Exercise :: From the line below that contains "unfold validateDynamicSchema. destruct" to the line that contains "- intros p1 p2 n1 n2 H1%Hall H2%Hall Hid.", repeat every line exactly, both ends included, and nothing else.
==== Provided data ====
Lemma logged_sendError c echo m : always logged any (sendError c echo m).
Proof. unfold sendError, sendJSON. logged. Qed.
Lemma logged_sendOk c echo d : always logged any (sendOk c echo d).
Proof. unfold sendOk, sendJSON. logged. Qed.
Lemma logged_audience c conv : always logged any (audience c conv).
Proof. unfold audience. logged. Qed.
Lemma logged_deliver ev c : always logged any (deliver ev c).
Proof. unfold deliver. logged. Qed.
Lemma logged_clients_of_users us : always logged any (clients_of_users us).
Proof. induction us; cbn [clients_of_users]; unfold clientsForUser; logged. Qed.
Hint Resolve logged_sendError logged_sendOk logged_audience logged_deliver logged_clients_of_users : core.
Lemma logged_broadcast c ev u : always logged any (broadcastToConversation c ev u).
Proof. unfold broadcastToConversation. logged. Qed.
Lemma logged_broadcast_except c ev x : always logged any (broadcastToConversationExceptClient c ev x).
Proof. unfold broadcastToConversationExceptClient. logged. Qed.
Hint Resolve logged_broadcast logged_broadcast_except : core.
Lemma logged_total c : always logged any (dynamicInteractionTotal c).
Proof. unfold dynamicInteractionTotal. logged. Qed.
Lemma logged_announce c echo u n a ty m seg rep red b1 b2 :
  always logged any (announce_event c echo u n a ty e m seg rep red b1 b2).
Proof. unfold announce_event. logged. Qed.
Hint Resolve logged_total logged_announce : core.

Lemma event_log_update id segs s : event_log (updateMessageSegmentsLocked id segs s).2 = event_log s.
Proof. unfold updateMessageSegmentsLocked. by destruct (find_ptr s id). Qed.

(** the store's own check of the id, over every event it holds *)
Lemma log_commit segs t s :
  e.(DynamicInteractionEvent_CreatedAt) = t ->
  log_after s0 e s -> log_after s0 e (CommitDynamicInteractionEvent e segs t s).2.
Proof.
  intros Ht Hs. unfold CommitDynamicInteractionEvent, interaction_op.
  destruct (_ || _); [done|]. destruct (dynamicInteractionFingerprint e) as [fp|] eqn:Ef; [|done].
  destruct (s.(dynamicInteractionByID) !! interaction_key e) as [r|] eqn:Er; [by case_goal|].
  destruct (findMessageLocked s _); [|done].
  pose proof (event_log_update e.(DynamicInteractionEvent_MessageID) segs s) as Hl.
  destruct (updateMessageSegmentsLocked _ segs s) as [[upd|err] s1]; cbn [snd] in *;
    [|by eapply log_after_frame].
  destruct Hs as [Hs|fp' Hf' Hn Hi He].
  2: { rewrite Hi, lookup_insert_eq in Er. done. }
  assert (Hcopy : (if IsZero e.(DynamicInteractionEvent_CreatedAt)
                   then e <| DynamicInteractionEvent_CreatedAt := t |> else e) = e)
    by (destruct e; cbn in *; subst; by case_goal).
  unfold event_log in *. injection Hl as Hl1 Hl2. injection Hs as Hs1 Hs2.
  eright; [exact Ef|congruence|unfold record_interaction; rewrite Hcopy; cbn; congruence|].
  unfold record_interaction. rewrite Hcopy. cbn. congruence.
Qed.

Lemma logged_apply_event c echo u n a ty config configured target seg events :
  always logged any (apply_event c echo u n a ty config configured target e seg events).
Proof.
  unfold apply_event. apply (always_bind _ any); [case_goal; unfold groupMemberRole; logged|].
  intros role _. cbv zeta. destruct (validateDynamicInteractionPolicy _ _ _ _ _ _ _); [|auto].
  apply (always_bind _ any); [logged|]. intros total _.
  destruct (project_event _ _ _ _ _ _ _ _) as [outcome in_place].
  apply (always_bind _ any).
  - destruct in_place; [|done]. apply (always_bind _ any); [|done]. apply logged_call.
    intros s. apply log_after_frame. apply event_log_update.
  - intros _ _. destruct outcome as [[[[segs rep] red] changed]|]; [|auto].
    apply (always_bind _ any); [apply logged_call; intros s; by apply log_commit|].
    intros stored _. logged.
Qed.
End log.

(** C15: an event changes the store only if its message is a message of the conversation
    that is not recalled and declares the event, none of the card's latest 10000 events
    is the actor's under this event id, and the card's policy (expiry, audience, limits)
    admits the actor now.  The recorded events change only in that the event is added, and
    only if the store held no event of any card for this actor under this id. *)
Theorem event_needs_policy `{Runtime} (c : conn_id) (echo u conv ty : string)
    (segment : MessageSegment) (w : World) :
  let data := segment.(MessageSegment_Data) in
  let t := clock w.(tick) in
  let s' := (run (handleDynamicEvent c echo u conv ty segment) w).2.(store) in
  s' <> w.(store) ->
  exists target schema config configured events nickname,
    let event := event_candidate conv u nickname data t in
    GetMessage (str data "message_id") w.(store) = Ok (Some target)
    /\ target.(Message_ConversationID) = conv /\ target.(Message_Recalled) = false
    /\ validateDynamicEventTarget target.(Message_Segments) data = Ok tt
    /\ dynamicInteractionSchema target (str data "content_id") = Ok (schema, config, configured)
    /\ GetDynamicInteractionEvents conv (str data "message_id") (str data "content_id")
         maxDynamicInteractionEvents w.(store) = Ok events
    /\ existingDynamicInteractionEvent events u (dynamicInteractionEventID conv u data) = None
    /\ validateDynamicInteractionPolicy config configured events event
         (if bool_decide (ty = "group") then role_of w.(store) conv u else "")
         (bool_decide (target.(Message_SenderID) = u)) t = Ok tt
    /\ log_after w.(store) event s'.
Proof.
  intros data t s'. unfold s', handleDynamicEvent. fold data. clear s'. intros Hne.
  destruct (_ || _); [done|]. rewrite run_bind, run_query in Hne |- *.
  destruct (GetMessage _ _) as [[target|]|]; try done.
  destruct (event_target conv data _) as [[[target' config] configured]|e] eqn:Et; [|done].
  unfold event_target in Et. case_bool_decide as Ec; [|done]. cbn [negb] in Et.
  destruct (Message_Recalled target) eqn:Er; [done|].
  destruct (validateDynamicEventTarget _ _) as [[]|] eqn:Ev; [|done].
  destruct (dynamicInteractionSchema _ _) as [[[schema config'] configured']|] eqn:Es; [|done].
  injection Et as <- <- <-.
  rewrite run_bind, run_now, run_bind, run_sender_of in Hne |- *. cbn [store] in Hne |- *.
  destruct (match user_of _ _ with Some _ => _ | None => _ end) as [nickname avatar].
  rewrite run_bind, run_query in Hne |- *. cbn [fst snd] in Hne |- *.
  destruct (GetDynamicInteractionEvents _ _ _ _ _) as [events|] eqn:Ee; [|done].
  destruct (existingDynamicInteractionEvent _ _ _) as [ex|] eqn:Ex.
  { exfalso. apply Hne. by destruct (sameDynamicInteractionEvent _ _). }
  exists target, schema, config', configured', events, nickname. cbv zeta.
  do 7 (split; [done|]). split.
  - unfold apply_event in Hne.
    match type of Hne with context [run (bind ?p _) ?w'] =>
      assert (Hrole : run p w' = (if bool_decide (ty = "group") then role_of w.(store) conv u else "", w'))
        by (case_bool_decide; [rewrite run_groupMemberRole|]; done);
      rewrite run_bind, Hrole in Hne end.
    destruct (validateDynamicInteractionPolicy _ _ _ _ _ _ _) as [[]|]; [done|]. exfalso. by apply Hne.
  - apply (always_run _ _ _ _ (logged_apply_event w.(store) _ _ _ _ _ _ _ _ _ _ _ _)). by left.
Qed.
====
==== Provided data ====
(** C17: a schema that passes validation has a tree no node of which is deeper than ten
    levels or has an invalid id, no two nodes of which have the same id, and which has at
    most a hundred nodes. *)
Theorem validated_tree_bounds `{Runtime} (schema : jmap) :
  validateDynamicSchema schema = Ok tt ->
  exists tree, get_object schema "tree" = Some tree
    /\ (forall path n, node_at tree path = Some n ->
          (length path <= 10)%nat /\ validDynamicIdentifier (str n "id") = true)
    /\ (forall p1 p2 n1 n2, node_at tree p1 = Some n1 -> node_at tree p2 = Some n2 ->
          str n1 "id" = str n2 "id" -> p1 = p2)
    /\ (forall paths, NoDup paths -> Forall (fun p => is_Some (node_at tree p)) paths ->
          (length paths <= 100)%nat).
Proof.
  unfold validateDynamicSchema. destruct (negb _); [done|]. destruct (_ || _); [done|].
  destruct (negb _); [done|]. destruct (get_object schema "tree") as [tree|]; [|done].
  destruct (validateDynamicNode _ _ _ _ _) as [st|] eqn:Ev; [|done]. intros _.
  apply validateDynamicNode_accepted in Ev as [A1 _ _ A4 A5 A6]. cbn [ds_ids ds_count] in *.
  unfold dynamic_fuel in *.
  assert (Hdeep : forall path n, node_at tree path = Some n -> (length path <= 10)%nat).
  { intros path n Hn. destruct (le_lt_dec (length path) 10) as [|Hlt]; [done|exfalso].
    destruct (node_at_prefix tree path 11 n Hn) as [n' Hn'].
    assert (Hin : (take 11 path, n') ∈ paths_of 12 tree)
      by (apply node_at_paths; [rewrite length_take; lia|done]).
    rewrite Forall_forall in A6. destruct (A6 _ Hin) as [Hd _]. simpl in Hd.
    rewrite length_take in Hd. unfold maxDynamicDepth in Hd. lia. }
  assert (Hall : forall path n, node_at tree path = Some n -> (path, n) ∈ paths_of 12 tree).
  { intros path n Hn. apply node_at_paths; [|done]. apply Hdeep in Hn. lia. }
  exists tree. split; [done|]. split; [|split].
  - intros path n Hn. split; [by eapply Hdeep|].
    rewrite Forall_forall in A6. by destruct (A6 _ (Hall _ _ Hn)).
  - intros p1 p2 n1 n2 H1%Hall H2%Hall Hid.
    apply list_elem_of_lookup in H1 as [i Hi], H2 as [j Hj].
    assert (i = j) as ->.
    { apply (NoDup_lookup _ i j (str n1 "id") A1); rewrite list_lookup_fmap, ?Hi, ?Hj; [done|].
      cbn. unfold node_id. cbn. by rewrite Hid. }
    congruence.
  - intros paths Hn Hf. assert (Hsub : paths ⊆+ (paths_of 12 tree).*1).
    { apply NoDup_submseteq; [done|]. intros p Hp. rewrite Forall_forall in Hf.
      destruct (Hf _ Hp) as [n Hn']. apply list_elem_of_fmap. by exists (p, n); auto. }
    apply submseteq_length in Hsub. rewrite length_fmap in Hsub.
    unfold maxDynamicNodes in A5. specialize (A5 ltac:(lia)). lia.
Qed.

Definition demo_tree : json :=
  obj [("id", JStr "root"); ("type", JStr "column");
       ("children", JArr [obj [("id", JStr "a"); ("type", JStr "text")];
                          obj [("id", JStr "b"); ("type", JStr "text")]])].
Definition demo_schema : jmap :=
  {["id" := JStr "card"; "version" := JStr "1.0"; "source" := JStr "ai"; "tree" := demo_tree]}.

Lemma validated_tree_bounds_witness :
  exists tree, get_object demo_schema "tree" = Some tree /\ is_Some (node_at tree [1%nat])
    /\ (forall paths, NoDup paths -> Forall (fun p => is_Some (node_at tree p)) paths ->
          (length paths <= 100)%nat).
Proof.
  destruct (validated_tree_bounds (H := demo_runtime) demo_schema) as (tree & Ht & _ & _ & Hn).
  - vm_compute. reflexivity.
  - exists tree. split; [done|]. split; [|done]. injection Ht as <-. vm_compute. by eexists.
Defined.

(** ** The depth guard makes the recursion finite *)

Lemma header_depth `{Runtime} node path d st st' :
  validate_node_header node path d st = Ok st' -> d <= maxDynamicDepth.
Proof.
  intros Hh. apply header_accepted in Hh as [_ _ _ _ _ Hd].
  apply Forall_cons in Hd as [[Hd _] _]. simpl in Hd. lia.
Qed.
====
Expected output ::
  unfold validateDynamicSchema. destruct (negb _); [done|]. destruct (_ || _); [done|].
  destruct (negb _); [done|]. destruct (get_object schema "tree") as [tree|]; [|done].
  destruct (validateDynamicNode _ _ _ _ _) as [st|] eqn:Ev; [|done]. intros _.
  apply validateDynamicNode_accepted in Ev as [A1 _ _ A4 A5 A6]. cbn [ds_ids ds_count] in *.
  unfold dynamic_fuel in *.
  assert (Hdeep : forall path n, node_at tree path = Some n -> (length path <= 10)%nat).
  { intros path n Hn. destruct (le_lt_dec (length path) 10) as [|Hlt]; [done|exfalso].
    destruct (node_at_prefix tree path 11 n Hn) as [n' Hn'].
    assert (Hin : (take 11 path, n') ∈ paths_of 12 tree)
      by (apply node_at_paths; [rewrite length_take; lia|done]).
    rewrite Forall_forall in A6. destruct (A6 _ Hin) as [Hd _]. simpl in Hd.
    rewrite length_take in Hd. unfold maxDynamicDepth in Hd. lia. }
  assert (Hall : forall path n, node_at tree path = Some n -> (path, n) ∈ paths_of 12 tree).
  { intros path n Hn. apply node_at_paths; [|done]. apply Hdeep in Hn. lia. }
  exists tree. split; [done|]. split; [|split].
  - intros path n Hn. split; [by eapply Hdeep|].
    rewrite Forall_forall in A6. by destruct (A6 _ (Hall _ _ Hn)).
  - intros p1 p2 n1 n2 H1%Hall H2%Hall Hid.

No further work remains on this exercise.